Your objective — Repeat only the lines below from the one containing "Proof. done. Qed." through the one containing "get_entry_by_handle (root_of w) handle d = Some None", inclusive, exactly as written.

(Records from a data source)

※

(* ===== verification/MtpCommands.v ===== *)
(** * What the commands guarantee

    The commands that answer with a dataset or only change the session: each is
    answered once, in the order of the protocol, leaves the files alone and
    keeps the invariants of the session. *)

From Stdlib Require Import Ascii String.
From S2P Require Import Prelude CString MtpUsb MtpData MtpWriter MtpHash MtpDb MtpTable MtpPath MtpStorage MtpMount MtpSession MtpFile MtpHandles MtpOps MtpDisk MtpSend MtpProps MtpDataset MtpAccess MtpAnswer MtpRename MtpDispatch.

(** ** Texts the program makes *)
Definition ascii (s : list Z) : Prop := Forall (fun c => 0 < c <= 0x7F) s.

Lemma ascii_text s rest : ascii s -> strlen s <= 254 -> Text (s ++ 0 :: rest) s.
Proof.
  intros H. apply text_ascii. rewrite forallb_forall. intros c Hc. unfold ascii in H. rewrite Forall_forall in H.
  specialize (H c ltac:(by apply list_elem_of_In)). apply andb_true_iff. rewrite Z.ltb_lt, Z.leb_le. lia.
Qed.

Lemma dec_digits_ascii fuel n acc : ascii acc -> ascii (dec_digits fuel n acc).
Proof.
  revert n acc. induction fuel as [|fuel IH]; intros n acc H; cbn [dec_digits]; [done|].
  assert (ascii ((48 + n mod 10) :: acc)) by (constructor; [pose proof (Z.mod_pos_bound n 10); lia|done]).
  destruct (_ =? _); [done|by apply IH].
Qed.

Lemma int_prec_ascii n v : ascii (int_prec n v).
Proof.
  unfold int_prec. apply Forall_app. split; [destruct (v <? 0); repeat constructor; lia|]. apply Forall_app. split.
  - apply Forall_replicate. lia.
  - apply dec_digits_ascii. constructor.
Qed.

Lemma time_text lt : Text (time_string lt ++ [0]) (time_string lt).
Proof.
  unfold time_string. apply ascii_text; [|unfold strlen; rewrite length_take; lia].
  apply Forall_take. repeat (apply Forall_app; split; try apply int_prec_ascii). repeat constructor; lia.
Qed.

Lemma hex8_ascii v : ascii (hex8 v).
Proof.
  unfold hex8, ascii. apply Forall_map, Forall_forall. intros i _. unfold hex_upper. change 0xF with (Z.ones 4).
  rewrite Z.land_ones by lia. pose proof (Z.mod_pos_bound (Z.shiftr v (4 * i)) (2 ^ 4) ltac:(lia)).
  change (2 ^ 4) with 16 in *. bdestr; lia.
Qed.

(** ** Datasets *)
Definition is_text (s : list Z) : Prop := exists us, Text (s ++ [0]) us.
Definition usb_ok (usb_cfg : usb_strings) : Prop :=
  Forall is_text [usb_manufacturer usb_cfg; usb_product usb_cfg; usb_serial usb_cfg; usb_version usb_cfg;
                  usb_mtp_extensions usb_cfg].

Section Datasets.
Context {S : Type} {FS : FileSystem S} (maxsize : Z).

Definition has_bytes (w : writer) : Prop := exists bs, Dataset maxsize w bs.

Lemma writes_has w bs : Writes maxsize w bs -> has_bytes w.
Proof. intros H. exists bs. by apply writes_dataset. Qed.

Lemma deviceinfo_has usb_cfg : usb_ok usb_cfg -> has_bytes (build_deviceinfo_dataset maxsize usb_cfg).
Proof.
  unfold usb_ok. rewrite !Forall_cons. intros ([u1 T1] & [u2 T2] & [u3 T3] & [u4 T4] & [u5 T5] & _).
  eapply writes_has. unfold build_deviceinfo_dataset. apply _.
Qed.

Lemma storageinfo_has (w : world S) id : (forall desc, mtp_get_storage_description (w_ctx w) id = Some desc -> is_text desc) ->
  has_bytes (build_storageinfo_dataset maxsize w id).
Proof.
  intros H. unfold build_storageinfo_dataset.
  destruct (mtp_get_storage_description (w_ctx w) id) as [desc|]; [|by eapply writes_has, no_write_writes].
  destruct (mtp_get_storage_root (w_ctx w) id) as [root|]; [|by eapply writes_has, no_write_writes].
  destruct (storage_space (w_fs w) root) as [total free].
  destruct (H desc eq_refl) as [us T].
  assert (Text (cstr "UMTPRD_" ++ hex8 id ++ [0]) (cstr "UMTPRD_" ++ hex8 id)) as T'.
  { rewrite app_assoc. apply ascii_text; [|vm_compute; discriminate].
    apply Forall_app. split; [|apply hex8_ascii].
    change (cstr "UMTPRD_") with [85; 77; 84; 80; 82; 68; 95]. repeat (apply Forall_cons_2; [lia|]). apply Forall_nil_2. }
  eapply writes_has. unfold put64. apply _.
Qed.

Lemma device_properties_has id : has_bytes (build_device_properties_dataset maxsize id).
Proof.
  unfold build_device_properties_dataset, dev_properties, find_property. cbn [prop_code].
  destruct (MTP_DEVICE_PROPERTY_BATTERY_LEVEL =? id) eqn:E1; [|destruct (MTP_DEVICE_PROPERTY_DEVICE_FRIENDLY_NAME =? id) eqn:E2].
  - cbn [prop_code]. rewrite E1. unfold device_default. cbn [data_type default_value].
    eapply writes_has. unfold put_property. apply _.
  - cbn [prop_code]. rewrite E2. eapply writes_has. unfold put_property. apply _.
  - destruct (prop_code end_property =? id); [|eapply writes_has; apply no_write_writes].
    eapply writes_has. unfold put_property. apply _.
Qed.

Lemma supported_has fmt : has_bytes (build_properties_supported_dataset maxsize fmt).
Proof.
  unfold build_properties_supported_dataset. destruct (List.find _ _) as [[f codes]|]; eapply writes_has; apply _.
Qed.

Lemma properties_has code fmt : has_bytes (build_properties_dataset maxsize code fmt).
Proof.
  unfold build_properties_dataset. destruct (_ =? code); [|eapply writes_has; apply no_write_writes].
  destruct (put_default_writes maxsize (described_property code fmt)) as [bs H].
  destruct (put_property_writes maxsize (described_property code fmt) _ bs H) as (ds & Hd & _). by eapply writes_has.
Qed.

Lemma device_value_has product code : is_text product -> has_bytes (build_DevicePropValue_dataset maxsize product code).
Proof.
  intros [us T]. unfold build_DevicePropValue_dataset. repeat case_match; eapply writes_has; apply _.
Qed.

Lemma value_has e code : is_text (e_name e) -> has_bytes (default no_write (property_value maxsize e code)).
Proof.
  intros [us T]. assert (Text fixed_date (cstr "20100102T101112")) as Hd by by apply text_ascii.
  unfold property_value. repeat case_match; eapply writes_has; cbn [default]; apply _.
Qed.
End Datasets.

(** ** Operations *)
Section Quiet.
Context {S : Type} {FS : FileSystem S} (localtime : Z -> option tm) (mal : nat -> bool) (usb_cfg : usb_strings).
Context (wr_size max_packet_size : Z) (wrbuffer : list Z).
Hypothesis wr_length : strlen wrbuffer = wr_size.
Hypothesis wr_room : HEADER_SIZE + 20 < wr_size.

(** What a command asks about by its first parameter can be told: the
    description of the storage with this number and the name of the object with
    this handle can be put into packets, and the path of that object does not
    crash [build_full_path]. *)
Definition asked_ok (w : world S) (id : Z) : Prop :=
  (forall desc, mtp_get_storage_description (w_ctx w) id = Some desc -> is_text desc) /\
  forall d p e, fs_db (w_ctx w) = Some d -> get_entry_by_handle (root_of w) id d = Some (Some p) -> d_pool d !! p = Some e ->
    is_text (e_name e) /\ is_Some (full_path w p d).

Definition session_kept (w w' : world S) : Prop :=
  w_fs w' = w_fs w /\ w_ids w' = w_ids w /\ session_ok mal (w_ctx w') /\ store_ok (w_ctx w').

(** The operation ends with a code that is sent, and at most one data packet. *)
Definition quiet (tx_id code : Z) (w : world S) (r : option (Z * list (list Z) * world S)) : Prop :=
  exists code' packets w', r = Some (code', packets, w') /\ code' <> MTP_RESPONSE_NO_RESPONSE /\
    (packets = [] \/ exists bs, packets = data_packets max_packet_size tx_id code bs) /\ session_kept w w'.

Section Session.
Context (tx_id code : Z) (w : world S).
Hypothesis session : session_ok mal (w_ctx w).
Hypothesis stores : store_ok (w_ctx w).

Lemma quiet_refuse code' : code' <> MTP_RESPONSE_NO_RESPONSE -> quiet tx_id code w (Some (code', [], w)).
Proof. intros H. exists code', [], w. split_and!; [done|done|by left|done..]. Qed.

Lemma quiet_answer dataset unsupported w' : has_bytes (room wr_size) dataset -> session_kept w w' ->
  unsupported <> Some MTP_RESPONSE_NO_RESPONSE ->
  quiet tx_id code w (answer wr_size max_packet_size tx_id code (Some (dataset, w')) unsupported wrbuffer w).
Proof.
  intros [bs Hd] Hk Hu. rewrite (answer_exact wr_size max_packet_size tx_id code dataset bs) by (done || lia). unfold answered.
  destruct (_ <? _); [|exists MTP_RESPONSE_GENERAL_ERROR, [], w'; split_and!; [done|done|by left|apply Hk..]].
  destruct unsupported as [c|]; [destruct (bool_decide _); [exists c, [], w'; split_and!; [done|congruence|by left|apply Hk..]|]|];
    (exists MTP_RESPONSE_OK; eexists _, w'; split_and!; [done|done|right; by eexists|apply Hk..]).
Qed.

Lemma kept_refl : session_kept w w.
Proof. done. Qed.

Lemma quiet_session op : (forall d, fs_db (w_ctx w) = Some d -> quiet tx_id code w (op d)) -> quiet tx_id code w (in_session w op).
Proof. intros H. unfold in_session. destruct (fs_db (w_ctx w)) as [d|]; [by apply H|by apply quiet_refuse]. Qed.

Lemma handle_lookup handle d : fs_db (w_ctx w) = Some d ->
  get_entry_by_handle (root_of w) handle d = Some None \/
  exists p e, get_entry_by_handle (root_of w) handle d = Some (Some p) /\ d_pool d !! p = Some e.
Proof.
  intros Ed. pose proof session as R. unfold session_ok in R. rewrite Ed in R. apply reachable_ok in R as (l & H & _).
  rewrite (by_handle_first _ _ d l H). destruct (first_of _ _ _) as [p|] eqn:F; [right|by left].
  destruct (first_of_some _ _ _ _ F) as (_ & _ & e & _ & E & _). by exists p, e.
Qed.

Lemma quiet_object handle d op : fs_db (w_ctx w) = Some d ->
  (forall p e, get_entry_by_handle (root_of w) handle d = Some (Some p) -> d_pool d !! p = Some e -> quiet tx_id code w (op p)) ->
  quiet tx_id code w (on_object handle d w op).
Proof.
  intros Ed H. unfold on_object. destruct (handle_lookup handle d Ed) as [->|(p & e & E & Ep)]; cbn [mbind option_bind].
  - by apply quiet_refuse.
  - rewrite E. by apply (H p e).
Qed.

(** The size of an entry brought up to date. *)
Lemma resize_kept d p e sz : fs_db (w_ctx w) = Some d -> d_pool d !! p = Some e ->
  exists d', upd_entry (fun e => e {{ e_size := sz }}) p d = Some d' /\ d_pool d' !! p = Some (e {{ e_size := sz }}) /\
    session_kept w (put_db d' [] w).
Proof.
  intros Ed Ep. pose proof session as R. unfold session_ok in R. rewrite Ed in R.
  destruct (op_reachable mal (Resize p sz) d R ltac:(by eexists)) as (d' & E' & R'). cbn [run_op] in E'. exists d'.
  split; [exact E'|]. split.
  - unfold upd_entry in E'. rewrite Ep in E'. injection E' as <-. destruct d. apply lookup_insert_eq.
  - destruct w as [ctx ids fs]. split_and!; [done|done| |]; cbn; [by destruct ctx|]. destruct ctx. exact stores.
Qed.

Lemma kept_put d : fs_db (w_ctx w) = Some d -> session_kept w (put_db d [] w).
Proof.
  intros Ed. pose proof session as R. destruct w as [ctx ids fs]. destruct ctx. cbn in *. rewrite Ed in *.
  split_and!; [done|done|exact R|exact stores].
Qed.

※

Response to the task —
Proof. done. Qed.

Lemma quiet_session op : (forall d, fs_db (w_ctx w) = Some d -> quiet tx_id code w (op d)) -> quiet tx_id code w (in_session w op).
Proof. intros H. unfold in_session. destruct (fs_db (w_ctx w)) as [d|]; [by apply H|by apply quiet_refuse]. Qed.

Lemma handle_lookup handle d : fs_db (w_ctx w) = Some d ->
  get_entry_by_handle (root_of w) handle d = Some None \/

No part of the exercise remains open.